No voy a venir yo aquí a dar clases de silencio, que es precisamente una de mis menos cultivadas virtudes, pero he de reconocer que admiro a quienes son capaces de practicarlo, a quienes lucen la virtud de la paciencia a la hora de guardar dentro lo que, afuera, sería mucho más perjudicial que beneficioso.

El silencio del entrenador del Almería, Rubi, es todo lo contrario al de los corderos de Hannibal Lecter, puesto que se produce justo cuando lo están ejecutando poco a poco. Joan Francesc sabe, porque no es nuevo en esto, que no sacará partido del grupo humano con el que le han obligado a trabajar. De hecho, hace ya mucho tiempo que es consciente de que en la dirección deportiva del club no hay nadie al volante y de que el ascenso del año pasado es el resultado de acumular presupuestos millonarios, hasta tres, escoger los pocos aciertos en materia de fichajes que se han producido en ese tiempo y dejarse aconsejar un poco por él mismo.

Rubi es, en el Almería, un superviviente, el general Custer, el último de Filipinas. Y así debe sentirse: solo, muy solo; porque a su alrededor no hay nada ni andie.
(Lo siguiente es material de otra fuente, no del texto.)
(* ===== verification/Prelude.v ===== *)
(** * pp-cpp-amp: verification library

    pp-cpp-amp is the association mesh protocol stack of a peer-to-peer program.
    Its layers, from the wire up:

    - L1 (src/L1): datagrams over UDP.  An [Endpoint] owns a socket and tells
      datagrams apart by association id; a [Connection] is one association, with
      best-effort and reliable packets, acknowledgements, resends and a replay
      window.  A packet is authenticated by an HMAC before the session has keys,
      sealed by the session after ([IPacketProtection]).
    - L2 (src/L2): the mesh session handshake (hellos with ML-KEM keys, payloads
      signed with ML-DSA, finished messages), the keys it gives, the session that
      seals packets under them, rekeys and keeps the old receiving key for a while.
    - L3 (src/L3): channels over one session: frames, fragments, reassembly, the
      multiplexer with its budgets and queues, one session per channel, bridges
      between two channels, the capability messages of channel 0.
    - link (src/link): a [PeerLink] runs the handshake over an association, or over
      a channel of another link through a relay (a carrier, with a reliable lane of
      its own), and puts a session and a multiplexer on it.  [LinkTable] owns the
      links, [DialBook] knows the addresses.  [PeerLinkManager] dials, accepts and
      retires links; [MeshRuntime], [MeshPump] and [AmpStack] run it on a thread.

    ** Files, and what they model

    - [Prelude]: this file; results, records, bytes, lists, and what all share.
    - [L1Types] (include/amp/L1/Types.h, PacketProtection.h, DatagramIo.h),
      [ReplayWindow], [WireCodec] (with HmacBinder.cpp), [Connection], [Endpoint]:
      one file per source file, an operation per method under the method's name,
      a record per class with its fields.  [ConnectionFacts] and [ConnectionSender]
      hold the invariants of a connection, [ConnectionProps] its theorems,
      [ConnectionMail] what it hands up once it has keys, and [ReliableChannel] two
      connections facing each other over a network.
    - [L2Types], [SessionControl], [SessionKeys], [SessionCrypto] (with
      SessionAead.cpp), [Session], [MshMessages], [MshHandshake]: src/L2, likewise.
    - [ChannelWire], [Capability], [MessageReassembly], [ChannelPolicy] (with
      AmpChannelLimits.h), [ChannelMux], [ChannelSession], [ChannelBridge]: src/L3.
      [ChannelMuxFacts], [MuxReach] and [ChannelMuxProps] hold the theorems of the
      multiplexer, [ChannelRuns] those of a channel from one to another.
    - [AmpAdpCarrier], [CarrierLane] (theorems in [CarrierLaneProps]),
      [MshAdpHandshake] (theorems in [MshAdpProps]), [AdpMultiaddr] (with
      PeerId.cpp), [LinkPolicy] (Types.cpp, PeerLinkConfig.cpp,
      DualDialElector.cpp, LinkIdentity.h), [LinkWire] and [PeerLink] (PeerLink.cpp,
      in two: what the closures of a link reach, and the link; theorems in
      [PeerLinkProps]), [LinkTable], [DialBook]: src/link.  [AdpLink] composes
      two links over an association, from the channels down to the datagrams, and
      [NestedLink] two links over a carrier.
    - [ManagedLink] (LinkEvents.h and what PeerLinkManager.h asks of a link) and
      [PeerLinkManager]: the manager, an operation per method.  [ManagerSteps] says
      what each operation leaves of the links, the limits and the completions,
      [ManagerRuns] puts them in runs of any operations in any order, and
      [ManagerProps] holds the theorems of single operations.  [ToyLink] is a small
      link for their witnesses.
    - [MeshRuntime] (with MeshPump.cpp and AmpStack.cpp): the runtime, its queues,
      timers and ticks, its turns, the bursts of dials, its lane as an executor.
      [RuntimeProps]: what calls, tasks and turns keep, and their theorems.
    - [OsUdp] (OsUdpDatagramIo.cpp, as built on Linux), [HostResolver]
      (HostResolver.cpp), [TestNet] (MemoryDatagramIo.cpp, LossyDatagramIo.cpp,
      VirtualClock): the socket, the lookup of names and the network of the tests.
    - [Toy] and [ToyCrypto]: instances of the parameters, for the witnesses.

    ** Interfaces

    What one component asks of another is a class, which the other implements:
    [PacketProtection] (a connection, of the session: [Session] gives the instance
    and its laws, asked of the sessions of a run alone, those that are [sound]),
    [MuxTransport] (a multiplexer, of what is below: the links),
    [SendWire] (a handshake, of the link), [AdpConnection] and [CarrierSession] (a
    link, of the connection or the channel session below), [TableLink] (the table,
    of a link), [ManagedLink] (the manager, of a link: what it reads of one, what it
    does to one and the calls that may end its establishment; [ManagedLinkLaws] is
    what it relies on), [DialEndpoint] (the manager, of the socket it dials from).
    [OsUdp] and [TestNet] implement [DatagramIo].
    What is outside of the repository is a class as well: the calls of the system
    ([Kernel]), the random generator ([Rng]), the
    cryptographic libraries ([Sodium] and the classes of [L2Types]), the socket
    ([DatagramIo]), the conversions of IPv6 addresses ([Inet6]), the peer id of a
    key ([PeerIds]), the hashes; the laws relied on are classes of their own
    ([SodiumLaws] and so on), asked for by the theorems that need them, with
    instances in [Toy], [ToyCrypto] or the file itself.

    ** How code is rendered

    - A method takes the object and gives it back changed; [r <| f := v |>] is the
      assignment.  [Roe] is the code's result type, with its message.
    - Integers are of [Z], with [u8], [u16], [u32] and [u64] where the code's width
      wraps around; times are of [Z] and do not overflow (64 bits of milliseconds
      or nanoseconds), and are arguments of what reads a clock.
    - Callbacks, and datagrams handed to a socket, are events of a log, in order; a
      handler is its identity.  What a callback does to the object that calls it is
      a later operation.  Where the code goes on after a callback in a way that
      depends on it, the two halves are separate operations.
    - Objects held by several others are locations of a heap ([Endpoint]'s
      associations, the sessions of [ChannelBridge]) or the state behind an
      interface that is passed in and taken back ([LinkWire]).
    - Randomness is an argument.  Where an ideal property of cryptography is used
      (a tag that verifies was made with the key, distinct keys) it is a named
      hypothesis of the theorem.
    - The order a hash table is walked in is a parameter ([walk]).
    - Loops with no structural argument take fuel, which is the measure they go
      down on, so that it is never used up: the queue of a multiplexer or session,
      the packets held by a connection, the bytes left to parse, the candidates a
      dial has left ([dial_fuel]; [dial_terminates] proves it enough).  The batches
      of deferred tasks of a turn are as many as the application makes them:
      [turn_ends] proves a bound when no task defers itself again without end.
      [read_digits] and the other loops over strings are structural.

    ** What the theorems show

    - Delivery: [reliable_delivery_prefix] and
      [nothing_lost_silently] for two connections over a network that loses,
      repeats, reorders and forges; [link_delivers_in_order] for a channel of two
      links over such an association; [channel_delivers_in_order] for a channel of
      two multiplexers over any transport; [lane_delivers_in_order] and [lane_progress] for the lane of a
      carrier; [nested_reliable_in_order] for two links over one;
      [reassembles_any_order] and [msh_chunks_reassemble] for fragments;
      [bridge_copies] for a bridge.
    - Authentication: [handshake_agrees] and [carrier_handshake_agrees] for the
      handshake in memory and over a bad carrier, [dialed_peer_authenticated] for
      the peer a link was dialed to, [accept_needs_handshake] for an endpoint,
      [sessions_follow_rekey], [packet_nonce_injective] (nonces, and the labels the
      keys are derived under) and [rekey_exchange] for the keys after.
    - Replay and isolation: [accept_never_twice], [accept_refines_set],
      [replayed_packet_moves_nothing] (a packet taken once is stale after any run),
      [preupgrade_packet_harmless], [datagram_isolated].
    - Encodings: a round trip for every message, byte for byte, and
      [multiaddr_roundtrip] for addresses.
    - Bounds: [preauth_retransmits_bounded], [negotiation_bounded],
      [reassembly_bounded], [mux_bounded], [backoff_doubles].
    - Links and addresses: [link_table_sound], [stale_handle_stays_dead],
      [dual_dial_agrees], [dial_book_sound], [ingest_never_repoints].
    - The manager, over any run of its operations: [completions_exactly_once] (each
      callback handed to it, for an association, a nested link, a channel to open or
      to wait for, or a peer to verify, is waiting, posted or called, and once),
      [link_limits_hold], [tick_ends_handshakes], [manager_table_refines]; of single
      operations: [dial_terminates], [finish_dial_outcome], [drop_link_now],
      [election_leaves_one].
    - The runtime, over any calls from any threads, tasks and turns:
      [runtime_refines_world] (the manager in it is run as [ManagerRuns] runs one,
      all it posts in the order posted, each once), [burst_told_once],
      [timers_fire_once] (and each that is due, in the turn), [turn_ends].
    - The system: [sockets_never_leak], [sockaddr_roundtrip] and [udp_answers] for the
      socket, [lookups_answered_once] and [resolve_first_usable] for names,
      [network_keeps] and [lossy_keeps] for the network of the tests.

    Several theorems state what the code does where it does not do what it means
    to ([reflected_ack_taken], [closed_record_stays], [rekey_exchange],
    [late_hello_breaks_handshake], the carrier links of [dual_dial_agrees],
    [second_adp_session_kept], [stranded_loser], the dial that [drop_link_now]
    leaves open).

    ** Not modelled

    - WallClock reads the clock of the system, and Windows and macOS have branches
      of their own in OsUdpDatagramIo.cpp and HostResolver.cpp.
    - Locks and threads: a method of the manager, of the runtime or of the stack
      holds the lock from its first line to its last, and is one operation. *)

From stdpp Require Export base numbers list strings gmap fin_sets.
From Stdlib Require Export ZArith Lia.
Rubi es la única muestra de inteligencia futbolística que habita en el Mediterráneo y, a su alrededor, muchos más jefes que indios, pero que en su vida han dado una patada a un bote.

Por eso llama la atención el silencio de Rubi, tímidamente roto en ocasiones muy puntuales, como en las ruedas de prensa post-partido, en la última de manera contradictoria, siendo capaz de decir al mismo tiempo que no se le marca ni al Arco Iris y, al mismo tiempo, que está contento, cosa que no se creía ni el cuello de su camisa.

Rubi va a morir. Es injusto, pero lo saben solo dos: los vivos… y los muertos. Va a morir con las botas puestas, como el viejo general, víctima de la vida, de la superioridad numérica y de poder de los indios, de los malos frente a él. Y sabiéndolo, ha decidido apostarse tras los dos carros que aún posee, echados al suelo, y seguir con su trabajo que es el de disparar mientras haya balas, pero sin levantar la voz de manera ostensible.

La destitución de Rubi, que llegará ahora o dentro de unas semanas, por el mero hecho de que ni él ni Harry Potter son capaces de hacer competitivo un equipo que, sin Sadiq, no lo sería en Segunda, no lo fue en Segunda sin él, pero eso no convierte en justa la situación. Rubi no está siendo brillante en la gestión de la derrota que supone no haber sido capaces de darle un equipo competitivo, mínimamente competitivo, pero es que sacar petróleo excavando en la terraza de un noveno piso no es tarea fácil. La última duda que me queda es saber si, aunque calle mientras lo degüellan lentamente, Rubi chillará al morir, si completará el efecto justamente contrario al de los corderos. Habrá que esperar, aunque ya no mucho, mi general.